▶ _WHAT YOU HAVE TO DO_
Every line in the data below from the one containing "an example of" down to the one containing "lists; the automation.", both included, must be retyped exactly; no other line is to appear.

▶ _EXCERPTED DATA_
· · · · · · ·
(* ===== verification/Prelude.v ===== *)
(** * gohex: a verification of the event-sourcing framework and its example

    gohex is a Go library for event-sourced services in hexagonal form, with
    an example of four services on top of it. This library models the
    framework, its adapters and the example's services, and proves what makes
    them correct together: a fact is stored once, is published at least once
    and in order, reaches every read model and workflow exactly once in
    effect, and nothing a crash, a failure, a redelivery or a concurrent writer
    does changes that - with the exceptions found, listed below.

    ** How the program runs

    A command arrives at the REST edge or in a broker message, is dispatched on
    the command bus (middleware, retries) to a handler, which loads an
    aggregate from the event store through the repository, lets it raise
    events, and saves them at the expected version. The relay tails the store
    and publishes translations of the stored events as integration events. On
    the other side inbox writers keep foreign messages, projections fold the
    own store and the inbox into read models, and the saga runner folds
    messages into an event-sourced workflow whose decided commands are again
    stored events, routed by the relay. The ordering service also works a list
    of pending notifications. Trace contexts travel in metadata along all of
    these.

    ** The files, in the order they build on each other

    - Prelude (this file): strings, decimal text, quoting, Go interface types,
      lists; the automation. Tail: sequenced logs and cursors, what tailing a
      log by pages means; shared by every reader and every log.
    - Errors (kernel/errors.go), Utf8, GoTime, Json: Go's errors, text, time
      and encoding/json as far as the program uses them. [res] is the result
      of a call that returns, fails or panics.
    - KernelId, Kernel (kernel/id.go, aggregate.go): identifiers; aggregates
      with [Raise], [Rehydrate], [TakeUncommitted].
    - EventStore, MemoryStore, Registry, Checkpoint, Repository (eventstore/):
      the store port [Store] with its contract [StoreSpec], its in-memory
      implementation, the registry with upcasters, checkpoints, positions and
      contexts, the generic repository.
    - Broker, BrokerTest (broker/brokertest/), Envelope (broker/), Cqrs, Consumer (cqrs/), Relay (relay/), Saga
      (saga/), Inbox, Projection (projection/): messaging, the buses, commands
      on the wire, the relay, workflows and read models. Loops that interleave
      with the rest of the world are machines: one call, or one wait, per step.
      BrokerTest is the broker port's conformance suite, programs that run
      among the subscriptions they start.
    - Backlog (o11y/backlog.go): the gauges that sample how far a worker
      trails its log.
    - Flat, Contracts, Services, Billing, Inventory, Shipping, Order, Ordering,
      Fulfillment (gohex-example/): the contract catalog, the four services'
      aggregates and handlers, the fulfillment workflow.
    - Wiring (the services' cmd/*/main.go): what [run] builds of them -
      registries, buses, relay, saga runner - and how it waits for its
      database. Causality, System, Choreography: the four services as wired,
      each over a store of its own and the broker between them, as one step
      relation; what their logs owe each other, and that every step keeps it.
    - Postgres, PgTables, PgStore, PgInbox (eventstore-postgres/,
      cqrs-postgres/, projection-postgres/): the adapters' statements as
      functions of their tables, with round trips that may fail before or
      after a statement took effect; [Append] and the inbox's INSERT as
      interleaved machines.
    - ReadModel, OrderSummary, Notifier, HttpApi (gohex-example/ordering/): the
      read-model ports with their Postgres adapters, the projection, the
      worklist worker, the REST edge. Views: the order summary among the four
      services, what it can show of them in every run.
    - SagaRun (saga/runner.go): a workflow's subscriptions, one per topic, as
      a group. Goroutines (the services' cmd/*/main.go): the errgroup, each
      goroutine in its steps, with the client a Kafka subscription opens and
      closes. Process (the same): [run] from the first signal registration to
      the exit status - telemetry, pool, migrations, broker, goroutines, what
      is deferred - and the HTTP server's life.
    - Tracing, Traces (o11y/): what is injected, extracted, linked and stamped,
      and the wrappers; the theorems about them. Telemetry (o11y/log.go,
      o11y.go): the log handlers, [Init] and the shutdown it returns.
    - Conformance (eventstore/storetest/): the suites of the store and
      checkpoint ports as programs over a testing.T.
    - Kafka (broker-kafka/): records, publishing, subscriptions.

    Ports are typeclasses with a second class for their contract
    ([Store]/[StoreSpec], [Publisher]/[PublisherSpec], [CheckpointStore],
    [Deduplicator], [Inbox], [SummaryStore], [NotificationQueue], [Producer]).
    Clients are proved against the contract; the in-memory and the Postgres
    implementations are instances of it.

    ** What the theorems show

    - Storage: the in-memory store refines the append-only log; a stale save is
      refused; saving and loading is the identity; the Postgres [Append],
      interleaved and crashing at will, honours the same contract and never
      lets a reader skip an event, and ends within a bounded number of trips.
    - Delivery: the relay has published, at every moment of every run, all that
      is owed up to its checkpoint, in commit order; a group accepts its topic
      in order; Kafka records are the envelopes they were made of, keep the
      order of their key, and a live subscription commits exactly what it
      handled.
    - Effect: projections and inboxes are folds of their log up to the
      checkpoint; read-your-writes waits are right; acknowledged commands never
      run again; a saga reacts once to each envelope and stores its decisions
      atomically; the fulfillment saga follows its workflow.
    - The whole: in every run of the four services, with any interleaving of
      requests, relays, deliveries, redeliveries, conflicts and failures, what
      is stored about an order is causally right - a payment was asked for by
      the saga of a placed order, stock is reserved and refunds are made only
      for a captured payment, goods leave only with stock reserved, no order
      is both refunded and shipped; and every message states a fact of its
      sender's log. What the order summary shows is true of those logs, with
      the placement's columns once it was projected, and an outcome it has
      shown stays; a customer is told only of a payment that failed or a
      shipment that left.
    - The example: payments, orders, reservations and shipments have one life
      under any interleaving; their handlers refine their specifications; the
      order summary depends on the set of facts alone; the notifier loses no
      milestone; POST /orders answers what became of the order, on any store,
      among others and through the services' middleware.
    - Around it: an adapter that keeps what a suite relies on passes it (store,
      checkpoints, broker), and a careless one is refused; a service's [run]
      gives back all it and its goroutines took however it ends, and starts
      them only fully set up; a backlog gauge is an upper bound of the records
      past the checkpoint, zero exactly when there is none; a log record
      reaches every enabled sink, and a failed [Init] or a shutdown leaves no
      provider running.
    - Foundations: identifiers, value objects, aggregates, upcasters, error
      matching, retry policies, trace contexts.

    Liveness is stated as such: a runner left alone reaches its idle wait with
    everything done.

    ** Findings

    [PgInbox.pg_inbox_can_skip]: two inbox writers can make a reader miss a
    message. [OrderSummary.oversized_order_never_summarized]: an accepted order
    can be too large for its read model. [Notifier.refused_rows_starve_the_rest]:
    rejected rows are retried for ever and can stop the worklist.
    [Kafka.kafka_cancelled_retry_skips_record]: a cancelled subscription lets a
    later record pass a failed one. [Order.currency_is_three_bytes]: any three
    bytes are a currency. [Process.serveHTTP_does_not_wait]: a service may exit
    while its server still drains requests.
    [BrokerTest.Subtests.duplicating_refused]: the broker suite refuses an
    adapter that redelivers an accepted message, which the port allows.

    ** Fuel and bounds

    Loops of the program are structural recursions, or machines without fuel
    whose theorems quantify over every run; where a run has a length (the
    liveness theorems, [PgStore.pg_append_completes]) it is computed from the
    work to do. [Projection.wait_loop] takes the number of polls, and its
    theorem says how many are enough. [System.play] runs a schedule, a list of
    moves, by recursion on it, and [System.play_steps] says that its run is one
    of the relation's. Integers are mathematical where the
    program cannot overflow them and are wrapped or range-checked where it can
    ([add64], [in_int32], [in_int64]); sequences stay below the maximum of int64
    by hypothesis or by the database's own check.

    ** What is assumed

    Code that is no part of the repository is a parameter: the case table of
    unicode, random bytes, clocks, what jsonb keeps of a document, the
    OpenTelemetry parser and the identity of its spans ([Traces.sdk_laws]), the
    Kafka client ([Kafka.ProducerSpec], [GroupClient], [Goroutines.library_ok]), the environment's
    choices (failures, timers, cancellations, interleavings). Each theorem with
    such a hypothesis comes with an instance where it holds. A JSON text is
    the document it denotes; where the code compares the bytes (the conformance
    suites), the text of a document is a parameter. A critical section, and a
    database statement, is one step. [PublisherSpec] has one order per topic,
    as the in-memory broker does; the port promises one per key.

    ** Not modelled

    What the goroutines' loops do inside [Process]: there they take, give back
    and answer, and each loop is a machine of its own component. The DDL's text, beyond the columns' types and constraints; span attributes,
    the text of log lines, the SDK behind meters and exporters; router, net/http
    beyond the calls [serveHTTP] makes, and drivers, which are libraries. The
    notifier's dispatch is proved on its own, over any worklist and bus; in
    Views it is the calls it makes on the worklist. The broker suite is proved
    to refuse no adapter that delivers in order and again only after a failure,
    and run to its end on the in-memory one. *)

From stdpp Require Export base tactics list gmap strings fin_maps pretty relations sorting.
From Stdlib Require Export ZArith Lia.
From Stdlib Require Import Ascii.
· · · · · · ·
▶ _SOLUTION FOR THIS EXERCISE_
    an example of four services on top of it. This library models the
    framework, its adapters and the example's services, and proves what makes
    them correct together: a fact is stored once, is published at least once
    and in order, reaches every read model and workflow exactly once in
    effect, and nothing a crash, a failure, a redelivery or a concurrent writer
    does changes that - with the exceptions found, listed below.

    ** How the program runs

    A command arrives at the REST edge or in a broker message, is dispatched on
    the command bus (middleware, retries) to a handler, which loads an
    aggregate from the event store through the repository, lets it raise
    events, and saves them at the expected version. The relay tails the store
    and publishes translations of the stored events as integration events. On
    the other side inbox writers keep foreign messages, projections fold the
    own store and the inbox into read models, and the saga runner folds
    messages into an event-sourced workflow whose decided commands are again
    stored events, routed by the relay. The ordering service also works a list
    of pending notifications. Trace contexts travel in metadata along all of
    these.

    ** The files, in the order they build on each other

    - Prelude (this file): strings, decimal text, quoting, Go interface types,
      lists; the automation. Tail: sequenced logs and cursors, what tailing a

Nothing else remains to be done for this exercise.